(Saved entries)
* * * * *
(* ===== verification/SuperFacts.v ===== *)
(** * Remounting, limits and [statfs] *)

From Stdlib Require Import Ascii.
From stdpp Require Import strings.
From S2P Require Import Prelude Bits Kr Rsv Bitmap Alloc State Balloc BlockMap PathFacts Super OptionFacts InodeDisk Mount MountFacts.

(** ** Remounting *)

(** The options in force. *)
Definition options_of (sbi : kr_sb_info) : Z * Z * Z := (s_mount_opt sbi, s_resuid sbi, s_resgid sbi).

Lemma no_dax x : has x KR_MOUNT_DAX = false.
Proof. unfold has. change KR_MOUNT_DAX with 0. by rewrite Z.land_0_r. Qed.

Lemma rdonly_posixacl opts flags : has (set_posixacl opts flags) MS_RDONLY = has flags MS_RDONLY.
Proof.
  unfold set_posixacl. rewrite has_lor, has_clr. change (clr MS_RDONLY MS_POSIXACL) with MS_RDONLY.
  destruct (has opts _); by rewrite orb_false_r.
Qed.

Section Remount.
Context {K : Kernel} {MK : MountKernel}.
Variable E : stop -> Prop.
Hypothesis HE : E Panic.
Variables (sync_filesystem : M krfs unit) (dquot_suspend : Z).
Hypothesis Hsync : forall fs, runs sync_filesystem E (fun _ fs' =>
  core_of fs' = core_of fs /\ fs_flags fs' = fs_flags fs) fs.

(** The options and the flags after a remount from [fs] with the answer [err]. *)
Definition remounted (flags : Z) (data : option string) (fs : krfs) (err : Z) (fs' : krfs) : Prop :=
  core_of fs' = set_c_sbi (c_sbi (core_of fs')) (core_of fs) /\
  same_but_options (c_sbi (core_of fs)) (c_sbi (core_of fs')) /\
  if err =? 0 then
    (parse_options data (c_sbi (core_of fs))).1 = true /\
    options_of (c_sbi (core_of fs')) = options_of (parse_options data (c_sbi (core_of fs))).2 /\
    (has (fs_flags fs') MS_RDONLY = false -> has (fs_flags fs) MS_RDONLY = false \/
       has flags MS_RDONLY = false)
  else options_of (c_sbi (core_of fs')) = options_of (c_sbi (core_of fs)) /\ fs_flags fs' = fs_flags fs.

(** Parsing does not look at the state of the mount. *)
Lemma apply_option_state t a s st : apply_option t a (set_s_mount_state st s) =
  set_s_mount_state st <$> apply_option t a s.
Proof.
  destruct t; try done; cbn [apply_option].
  - destruct (match_int _); [|done]. cbn. by destruct (make_kgid _).
  - destruct (match_int _); [|done]. cbn. by destruct (make_kuid _).
  - by destruct config_quota.
  - by destruct config_quota.
  - by destruct config_quota.
Qed.
Lemma parse_loop_state l st : forall s, parse_loop l (set_s_mount_state st s) =
  ((parse_loop l s).1, set_s_mount_state st (parse_loop l s).2).
Proof.
  induction l as [|p l IH]; intros s; cbn [parse_loop]; [done|]. destruct p as [|ch p]; [apply IH|].
  destruct (match_token tokens (String ch p)) as [t a]. rewrite apply_option_state.
  destruct (apply_option t a s); cbn; [apply IH|done].
Qed.
Lemma parse_options_state o st s : parse_options o (set_s_mount_state st s) =
  ((parse_options o s).1, set_s_mount_state st (parse_options o s).2).
Proof. destruct o; [apply parse_loop_state|done]. Qed.

Lemma loaded_options c s : loaded c -> loaded (set_c_sbi s c).
Proof. intros [H1 H2 H3]. by split. Qed.

Lemma core_options old sbi flags : same_but_options (fs_sbi old) sbi ->
  core_of (set_fs_flags flags (set_fs_sbi sbi old)) = set_c_sbi (set_s_mount_state 0 sbi) (core_of old).
Proof. unfold same_but_options. by intros ->. Qed.

(** The state after the options are parsed, and before the flags are looked at. *)
Definition reoptioned (data : option string) (old : krfs) : krfs :=
  let sbi := (parse_options data (fs_sbi old)).2 in
  set_fs_flags (set_posixacl (s_mount_opt sbi) (fs_flags old)) (set_fs_sbi sbi old).

(** A remount that succeeds from there. *)
Lemma remounted_ok flags data fs old fs' : core_of old = core_of fs -> fs_flags old = fs_flags fs ->
  (parse_options data (fs_sbi old)).1 = true -> core_of fs' = core_of (reoptioned data old) ->
  (has (fs_flags fs') MS_RDONLY = false -> has (fs_flags fs) MS_RDONLY = false \/ has flags MS_RDONLY = false) ->
  remounted flags data fs 0 fs'.
Proof.
  intros Hc Hf Hp Hc' Hro. pose proof (parse_options_frame data (fs_sbi old)) as Hs.
  unfold reoptioned in Hc'. rewrite core_options in Hc' by done. unfold remounted. cbn [Z.eqb].
  rewrite Hc', <- Hc. change (c_sbi (core_of old)) with (set_s_mount_state 0 (fs_sbi old)).
  rewrite parse_options_state. cbn [fst snd].
  set (sbi := (parse_options data (fs_sbi old)).2) in *.
  split_and!; [done| |done|done|done].
  unfold same_but_options in *. cbn. rewrite Hs at 1. done.
Qed.

(** A remount that fails after any change of the options. *)
Lemma restore_spec flags data fs old err s : core_of old = core_of fs -> fs_flags old = fs_flags fs ->
  core_of s = set_c_sbi (c_sbi (core_of s)) (core_of old) ->
  same_but_options (c_sbi (core_of old)) (c_sbi (core_of s)) -> err <> 0 ->
  runs (restore_opts old err) E (remounted flags data fs) s.
Proof.
  intros Hc Hf Hs Hsame He. unfold restore_opts. step. apply runs_modify. cbv beta. step. apply runs_modify.
  cbv beta. step. unfold remounted. replace (err =? 0) with false by lia.
  set (fs' := set_fs_flags _ _).
  assert (Hc' : c_sbi (core_of fs') = c_sbi (core_of old)).
  { unfold same_but_options in Hsame. change (c_sbi (core_of s)) with (set_s_mount_state 0 (fs_sbi s)) in Hsame.
    change (c_sbi (core_of fs')) with (set_s_resgid (s_resgid (fs_sbi old)) (set_s_resuid (s_resuid (fs_sbi old))
      (set_s_mount_opt (s_mount_opt (fs_sbi old)) (set_s_mount_state 0 (fs_sbi s))))).
    rewrite Hsame. done. }
  assert (Hcore : core_of fs' = core_of old).
  { change (core_of fs') with (set_c_sbi (c_sbi (core_of fs')) (core_of s)). rewrite Hc', Hs. by destruct old. }
  rewrite Hcore, Hc. split_and!; [by destruct fs|apply same_but_refl|done|done].
Qed.

Lemma kr_remount_spec flags data fs : loaded (core_of fs) ->
  runs (kr_remount sync_filesystem dquot_suspend flags data) E (remounted flags data fs) fs.
Proof.
  intros Hl. unfold kr_remount. step. eapply runs_mono; [apply Hsync|]. cbv beta. intros _ old [Hc Hf].
  step. step. cbn [id]. pose proof (parse_options_frame data (fs_sbi old)) as Hs.
  pose proof (remounted_ok flags data fs old) as Hok. unfold reoptioned in Hok.
  destruct (parse_options data (fs_sbi old)) as [ok sbi]. cbn [fst snd] in Hs, Hok.
  set (s2 := set_fs_flags (set_posixacl (s_mount_opt sbi) (fs_flags old)) (set_fs_sbi sbi old)) in *.
  assert (Hs2 : core_of s2 = set_c_sbi (set_s_mount_state 0 sbi) (core_of old)) by by apply core_options.
  assert (Hrest : forall err s, core_of s = core_of s2 -> err <> 0 ->
    runs (restore_opts old err) E (remounted flags data fs) s).
  { intros err s Hcs He. apply restore_spec; [done|done| | |done].
    - by rewrite Hcs, Hs2.
    - rewrite Hcs, Hs2. cbn. unfold same_but_options in *. by rewrite Hs at 1. }
  assert (Hld : loaded (core_of s2)) by (rewrite Hs2; apply loaded_options; by rewrite Hc).
  assert (Hro2 : sb_rdonly s2 = has (fs_flags fs) MS_RDONLY)
    by (unfold sb_rdonly, s2; cbn; by rewrite rdonly_posixacl, Hf).
  step. apply runs_modify. cbv beta. destruct ok; cbn [negb]; [|apply Hrest; [by rewrite Hs2; apply (core_options old sbi (fs_flags old))|done]].
  step. apply runs_modify. cbv beta. step.
  assert (Hdax : upd_sbi (fun sbi0 => if has (Z.lxor (s_mount_opt sbi0) (s_mount_opt (fs_sbi old))) KR_MOUNT_DAX
      then set_s_mount_opt (Z.lxor (s_mount_opt sbi0) KR_MOUNT_DAX) sbi0 else sbi0) s2 = Ret tt s2)
    by (unfold upd_sbi, modify; rewrite no_dax; by destruct old).
  eapply runs_call; [exact Hdax|]. cbv beta. step. step. cbn [id]. rewrite Hro2.
  step; [step; apply Hok; try done; intros Hr; left; by rewrite <- Hro2|].
  apply eqb_false_iff in H. step.
  - (* to read-only *)
    step; [step; apply Hok; try done; intros Hr; left; by rewrite <- Hro2|].
    unfold store_mount_state. step. step. step. cbn [id]. apply runs_modify. cbv beta.
    step. apply runs_modify. cbv beta. step; [by apply Hrest; [|lia]|]. step.
    set (s3 := set_fs_es _ _). destruct (sync_super_loaded true s3) as [tr Hrun]; [exact Hld|].
    eapply runs_call; [exact Hrun|]. cbv beta. step. apply Hok; try done.
    intros Hr. left. by rewrite <- Hro2.
  - (* to read-write *)
    step; [by apply Hrest|]. step. apply runs_modify. cbv beta.
    set (s3 := set_fs_sbi _ s2). assert (Hs3 : core_of s3 = core_of s2) by done.
    pose proof (setup_super_core s3 false) as Hset. change (fs_es s3) with (fs_es s2) in Hset.
    destruct (kr_setup_super (fs_es s2) false) as [res es]. cbn [snd] in Hset.
    step. apply runs_modify. cbv beta. step.
    assert (Hend : forall s, core_of s = core_of s2 ->
      runs (kr_write_super ;; mret 0) E (remounted flags data fs) s).
    { intros s Hcs. step. eapply runs_mono; [apply (kr_write_super_core E); by rewrite Hcs|].
      cbv beta. intros _ s4 [H4 _]. step. apply Hok; try done; [congruence|]. by right. }
    step; [apply runs_modify|]; apply Hend; done.
Qed.

End Remount.

(** ** [statfs] *)

(** The overhead [statfs] takes off the size of the device: the blocks of metadata,
    from the cache when the size is the one they were counted for. *)
Definition statfs_overhead (fs : krfs) : Z :=
  if test_opt KR_MOUNT_MINIX_DF fs then 0
  else if s_blocks_last (fs_sbi fs) =? es_blocks_count (fs_es fs) then s_overhead_last (fs_sbi fs)
  else fs_overhead fs.

Section Statfs.
Context {K : Kernel}.

Lemma kr_statfs_run fs : loaded (core_of fs) -> let c := core_of fs in
  let bfree := total c bg_free_blocks_count in let ffree := total c bg_free_inodes_count in
  exists fs', kr_statfs fs = Ret
    (Kstatfs EXT2_SUPER_MAGIC (fs_blocksize fs) (u64 (c_nblocks c - statfs_overhead fs)) bfree
       (if bfree <? es_r_blocks_count (fs_es fs) then 0 else u64 (bfree - es_r_blocks_count (fs_es fs)))
       (c_ninodes c) ffree EXT2_NAME_LEN
       (let fsid := Z.lxor (get64 (es_uuid (fs_es fs)) 0) (get64 (es_uuid (fs_es fs)) 8) in
        (Z.land fsid 4294967295, Z.land (Z.shiftr fsid 32) 4294967295))) fs' /\
    fs_es fs' = set_es_free_inodes_count (u32 ffree) (set_es_free_blocks_count (u32 bfree) (fs_es fs)) /\
    core_of fs' = set_c_sbi (c_sbi (core_of fs')) c /\
    (test_opt KR_MOUNT_MINIX_DF fs = false -> s_blocks_last (fs_sbi fs') = c_nblocks c) /\
    s_overhead_last (fs_sbi fs') = statfs_overhead fs /\ s_mount_opt (fs_sbi fs') = s_mount_opt (fs_sbi fs).
Proof.
  intros Hl c bfree ffree. unfold kr_statfs.
  rewrite (bind_Ret (gets id) _ fs fs fs eq_refl). cbv beta.
  set (m := if test_opt KR_MOUNT_MINIX_DF fs then _ else _).
  assert (exists sbi, m fs = Ret tt (set_fs_sbi sbi fs) /\ s_overhead_last sbi = statfs_overhead fs /\
    (test_opt KR_MOUNT_MINIX_DF fs = false -> s_blocks_last sbi = c_nblocks c) /\
    s_mount_opt sbi = s_mount_opt (fs_sbi fs) /\
    core_of (set_fs_sbi sbi fs) = set_c_sbi (set_s_mount_state 0 sbi) c) as (sbi & Hm & Ho & Hb & Hopt & Hc).
  { unfold m, statfs_overhead. destruct (test_opt KR_MOUNT_MINIX_DF fs).
    { eexists. by split_and!. }
    destruct (Z.eqb_spec (s_blocks_last (fs_sbi fs)) (es_blocks_count (fs_es fs))) as [He|He]; cbn [negb when].
    - exists (fs_sbi fs). split; [by destruct fs|]. by split_and!.
    - eexists. by split_and!. }
  rewrite (bind_Ret _ _ _ _ _ Hm). cbv beta. set (fs1 := set_fs_sbi sbi fs) in *.
  assert (Hl1 : loaded (core_of fs1)) by (rewrite Hc; destruct Hl; by split).
  assert (Ht : forall f, total (core_of fs1) f = total c f) by (intros f; rewrite Hc; by apply total_same).
  rewrite (bind_Ret _ _ _ _ _ (count_free_blocks_loaded _ fs1 Hl1)), Ht. fold bfree. cbv beta.
  rewrite (bind_Ret (upd_es _) _ fs1 tt _ eq_refl). cbv beta. set (fs2 := set_fs_es _ fs1).
  rewrite (bind_Ret _ _ _ _ _ (count_free_inodes_loaded _ fs2 Hl1)).
  change (core_of fs2) with (core_of fs1). rewrite Ht. fold ffree. cbv beta.
  rewrite (bind_Ret (upd_es _) _ fs2 tt _ eq_refl). cbv beta. set (fs3 := set_fs_es _ fs2).
  rewrite (bind_Ret (gets id) _ fs3 fs3 fs3 eq_refl). cbv beta zeta.
  exists fs3. split; [|split_and!; try done].
  - unfold mret, M_ret. f_equal. f_equal. change (s_overhead_last (fs_sbi fs3)) with (s_overhead_last sbi). by rewrite Ho.
Qed.

End Statfs.

(** ** The largest file *)

(** A file of the largest size has only blocks that have a path, and its blocks,
    those of pointers included, fit in the 32 bits of [i_blocks], in sectors. *)
Lemma kr_max_size_spec bits : 10 <= bits <= 12 ->
  let ptrs := 2 ^ (bits - 2) in let m := kr_max_size bits in
  0 < m <= MAX_LFS_FILESIZE /\ m mod 2 ^ bits = 0 /\ m / 2 ^ bits <= max_file_blocks ptrs /\
  (m / 2 ^ bits + (1 + (1 + ptrs) + (1 + ptrs + ptrs * ptrs))) * 2 ^ (bits - 9) < 4294967296.
Proof. intros Hb. assert (bits = 10 \/ bits = 11 \/ bits = 12) as [->|[->| ->]] by lia; vm_compute; repeat split; done || (intros ?; done). Qed.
* * * * *
Starting from the data above, filter for lines with "Hypothesis" and copy each one.

Hypothesis HE : E Panic.
Hypothesis Hsync : forall fs, runs sync_filesystem E (fun _ fs' =>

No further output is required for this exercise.